*Aim of the task*.
Looking at the data below, report how many lines contain "Require", with no other words.

*Supplied material*.
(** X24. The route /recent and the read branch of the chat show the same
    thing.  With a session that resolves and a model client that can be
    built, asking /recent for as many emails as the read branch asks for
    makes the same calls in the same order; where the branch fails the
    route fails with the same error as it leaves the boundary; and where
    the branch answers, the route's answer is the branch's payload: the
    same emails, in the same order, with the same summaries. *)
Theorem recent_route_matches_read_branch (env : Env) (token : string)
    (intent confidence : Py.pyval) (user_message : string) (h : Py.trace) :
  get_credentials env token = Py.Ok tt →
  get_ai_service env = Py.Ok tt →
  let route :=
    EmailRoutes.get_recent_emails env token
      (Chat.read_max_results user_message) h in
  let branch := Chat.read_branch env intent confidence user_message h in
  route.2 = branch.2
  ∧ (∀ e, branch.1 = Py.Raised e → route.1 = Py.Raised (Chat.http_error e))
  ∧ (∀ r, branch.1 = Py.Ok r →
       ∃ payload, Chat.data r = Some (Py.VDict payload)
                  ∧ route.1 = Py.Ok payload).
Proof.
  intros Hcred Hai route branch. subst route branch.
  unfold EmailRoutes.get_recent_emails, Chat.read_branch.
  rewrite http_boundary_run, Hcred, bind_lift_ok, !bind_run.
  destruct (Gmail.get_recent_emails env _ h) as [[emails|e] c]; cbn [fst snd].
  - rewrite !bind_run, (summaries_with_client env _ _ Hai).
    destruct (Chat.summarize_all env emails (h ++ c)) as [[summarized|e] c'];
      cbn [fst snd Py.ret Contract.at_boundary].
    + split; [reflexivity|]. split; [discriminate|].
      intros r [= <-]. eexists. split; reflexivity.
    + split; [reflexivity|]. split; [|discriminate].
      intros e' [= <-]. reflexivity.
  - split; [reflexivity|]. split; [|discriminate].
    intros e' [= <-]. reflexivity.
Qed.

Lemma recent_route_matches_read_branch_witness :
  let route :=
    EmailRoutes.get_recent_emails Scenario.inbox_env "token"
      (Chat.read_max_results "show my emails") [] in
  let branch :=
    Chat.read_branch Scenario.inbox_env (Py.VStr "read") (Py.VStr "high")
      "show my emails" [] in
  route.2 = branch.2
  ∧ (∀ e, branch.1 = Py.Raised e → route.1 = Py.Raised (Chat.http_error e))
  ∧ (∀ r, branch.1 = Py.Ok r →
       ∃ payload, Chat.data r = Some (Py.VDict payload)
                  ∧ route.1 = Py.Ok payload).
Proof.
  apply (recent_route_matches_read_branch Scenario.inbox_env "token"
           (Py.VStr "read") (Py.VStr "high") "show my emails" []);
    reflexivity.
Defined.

---

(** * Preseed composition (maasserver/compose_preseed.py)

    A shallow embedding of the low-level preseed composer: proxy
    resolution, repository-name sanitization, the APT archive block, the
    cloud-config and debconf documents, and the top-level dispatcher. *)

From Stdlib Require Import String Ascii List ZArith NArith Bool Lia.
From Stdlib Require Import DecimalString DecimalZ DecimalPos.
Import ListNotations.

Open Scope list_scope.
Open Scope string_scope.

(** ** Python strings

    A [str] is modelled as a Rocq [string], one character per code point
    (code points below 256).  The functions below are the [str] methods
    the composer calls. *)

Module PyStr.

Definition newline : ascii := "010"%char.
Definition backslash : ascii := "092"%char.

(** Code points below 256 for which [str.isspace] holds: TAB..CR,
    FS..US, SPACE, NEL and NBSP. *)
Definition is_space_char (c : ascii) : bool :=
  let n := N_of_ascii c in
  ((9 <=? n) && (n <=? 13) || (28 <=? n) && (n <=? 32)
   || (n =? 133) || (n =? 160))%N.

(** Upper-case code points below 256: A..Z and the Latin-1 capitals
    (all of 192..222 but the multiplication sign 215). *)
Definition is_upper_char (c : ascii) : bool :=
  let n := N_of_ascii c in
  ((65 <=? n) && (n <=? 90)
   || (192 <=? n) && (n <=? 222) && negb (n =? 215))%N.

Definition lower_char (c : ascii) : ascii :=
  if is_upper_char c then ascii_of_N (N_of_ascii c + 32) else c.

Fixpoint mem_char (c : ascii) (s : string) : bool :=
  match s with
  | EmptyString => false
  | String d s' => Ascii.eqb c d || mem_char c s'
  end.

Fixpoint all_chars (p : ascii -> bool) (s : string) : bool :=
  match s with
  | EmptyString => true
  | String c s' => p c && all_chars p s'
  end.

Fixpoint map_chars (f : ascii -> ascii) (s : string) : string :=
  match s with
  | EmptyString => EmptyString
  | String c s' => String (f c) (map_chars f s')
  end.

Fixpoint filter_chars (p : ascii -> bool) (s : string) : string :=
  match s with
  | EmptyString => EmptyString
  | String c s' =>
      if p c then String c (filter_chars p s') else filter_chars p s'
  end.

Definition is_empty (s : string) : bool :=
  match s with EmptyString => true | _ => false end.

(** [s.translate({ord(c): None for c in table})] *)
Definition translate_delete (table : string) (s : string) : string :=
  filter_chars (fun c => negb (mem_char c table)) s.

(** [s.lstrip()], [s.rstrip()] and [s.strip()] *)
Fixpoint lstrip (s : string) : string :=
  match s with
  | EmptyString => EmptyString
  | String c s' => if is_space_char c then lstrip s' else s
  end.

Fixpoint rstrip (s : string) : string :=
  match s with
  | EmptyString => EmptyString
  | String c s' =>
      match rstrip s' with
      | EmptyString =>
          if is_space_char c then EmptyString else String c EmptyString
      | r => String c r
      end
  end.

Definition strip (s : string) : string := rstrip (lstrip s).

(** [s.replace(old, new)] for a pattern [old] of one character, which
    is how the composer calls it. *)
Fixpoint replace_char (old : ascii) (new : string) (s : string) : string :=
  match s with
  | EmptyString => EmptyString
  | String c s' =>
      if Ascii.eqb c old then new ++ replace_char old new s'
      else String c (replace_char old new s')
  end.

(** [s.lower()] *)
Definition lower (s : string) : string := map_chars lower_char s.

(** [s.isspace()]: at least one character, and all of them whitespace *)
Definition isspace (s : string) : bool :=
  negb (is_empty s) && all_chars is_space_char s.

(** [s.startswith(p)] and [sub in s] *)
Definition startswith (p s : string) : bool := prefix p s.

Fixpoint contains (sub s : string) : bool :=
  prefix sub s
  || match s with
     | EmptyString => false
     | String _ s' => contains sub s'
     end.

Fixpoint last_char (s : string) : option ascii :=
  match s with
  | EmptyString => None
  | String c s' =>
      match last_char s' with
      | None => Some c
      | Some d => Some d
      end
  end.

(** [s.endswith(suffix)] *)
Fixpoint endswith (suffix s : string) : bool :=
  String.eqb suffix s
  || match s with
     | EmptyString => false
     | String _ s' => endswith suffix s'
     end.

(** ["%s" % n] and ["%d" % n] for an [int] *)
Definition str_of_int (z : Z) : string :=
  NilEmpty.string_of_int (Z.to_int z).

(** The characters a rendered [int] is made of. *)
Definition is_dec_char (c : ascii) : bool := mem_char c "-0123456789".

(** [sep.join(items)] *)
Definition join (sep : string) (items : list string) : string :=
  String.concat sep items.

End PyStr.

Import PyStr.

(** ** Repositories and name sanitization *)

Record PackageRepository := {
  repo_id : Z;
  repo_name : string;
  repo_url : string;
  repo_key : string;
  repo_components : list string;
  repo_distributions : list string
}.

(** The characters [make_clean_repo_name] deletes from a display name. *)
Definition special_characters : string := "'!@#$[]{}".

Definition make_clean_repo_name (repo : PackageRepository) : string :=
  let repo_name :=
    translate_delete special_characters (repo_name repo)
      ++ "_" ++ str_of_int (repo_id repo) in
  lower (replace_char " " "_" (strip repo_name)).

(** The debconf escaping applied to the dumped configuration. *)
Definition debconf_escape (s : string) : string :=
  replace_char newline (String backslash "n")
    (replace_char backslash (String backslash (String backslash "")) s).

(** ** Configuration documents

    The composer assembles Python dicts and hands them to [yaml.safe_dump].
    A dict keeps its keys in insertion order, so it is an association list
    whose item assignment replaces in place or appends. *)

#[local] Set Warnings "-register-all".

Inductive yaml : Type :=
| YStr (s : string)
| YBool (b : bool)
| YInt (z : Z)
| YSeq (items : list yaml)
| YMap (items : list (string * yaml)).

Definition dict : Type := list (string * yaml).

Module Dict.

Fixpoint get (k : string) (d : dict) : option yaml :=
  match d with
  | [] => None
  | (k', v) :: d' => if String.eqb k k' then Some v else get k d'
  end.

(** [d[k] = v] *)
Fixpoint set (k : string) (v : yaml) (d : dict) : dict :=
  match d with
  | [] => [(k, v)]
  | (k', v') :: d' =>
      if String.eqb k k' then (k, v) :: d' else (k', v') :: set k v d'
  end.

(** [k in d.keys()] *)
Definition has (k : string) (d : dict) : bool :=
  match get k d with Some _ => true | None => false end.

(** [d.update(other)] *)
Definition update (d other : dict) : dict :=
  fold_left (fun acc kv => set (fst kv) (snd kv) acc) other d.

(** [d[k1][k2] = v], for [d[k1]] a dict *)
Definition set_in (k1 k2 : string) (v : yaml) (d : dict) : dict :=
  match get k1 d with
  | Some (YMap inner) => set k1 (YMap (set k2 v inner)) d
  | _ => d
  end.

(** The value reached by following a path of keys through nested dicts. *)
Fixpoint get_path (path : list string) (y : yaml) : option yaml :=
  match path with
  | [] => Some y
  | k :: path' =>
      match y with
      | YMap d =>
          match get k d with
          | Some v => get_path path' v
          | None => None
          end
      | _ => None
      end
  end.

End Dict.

*Completed task*.
2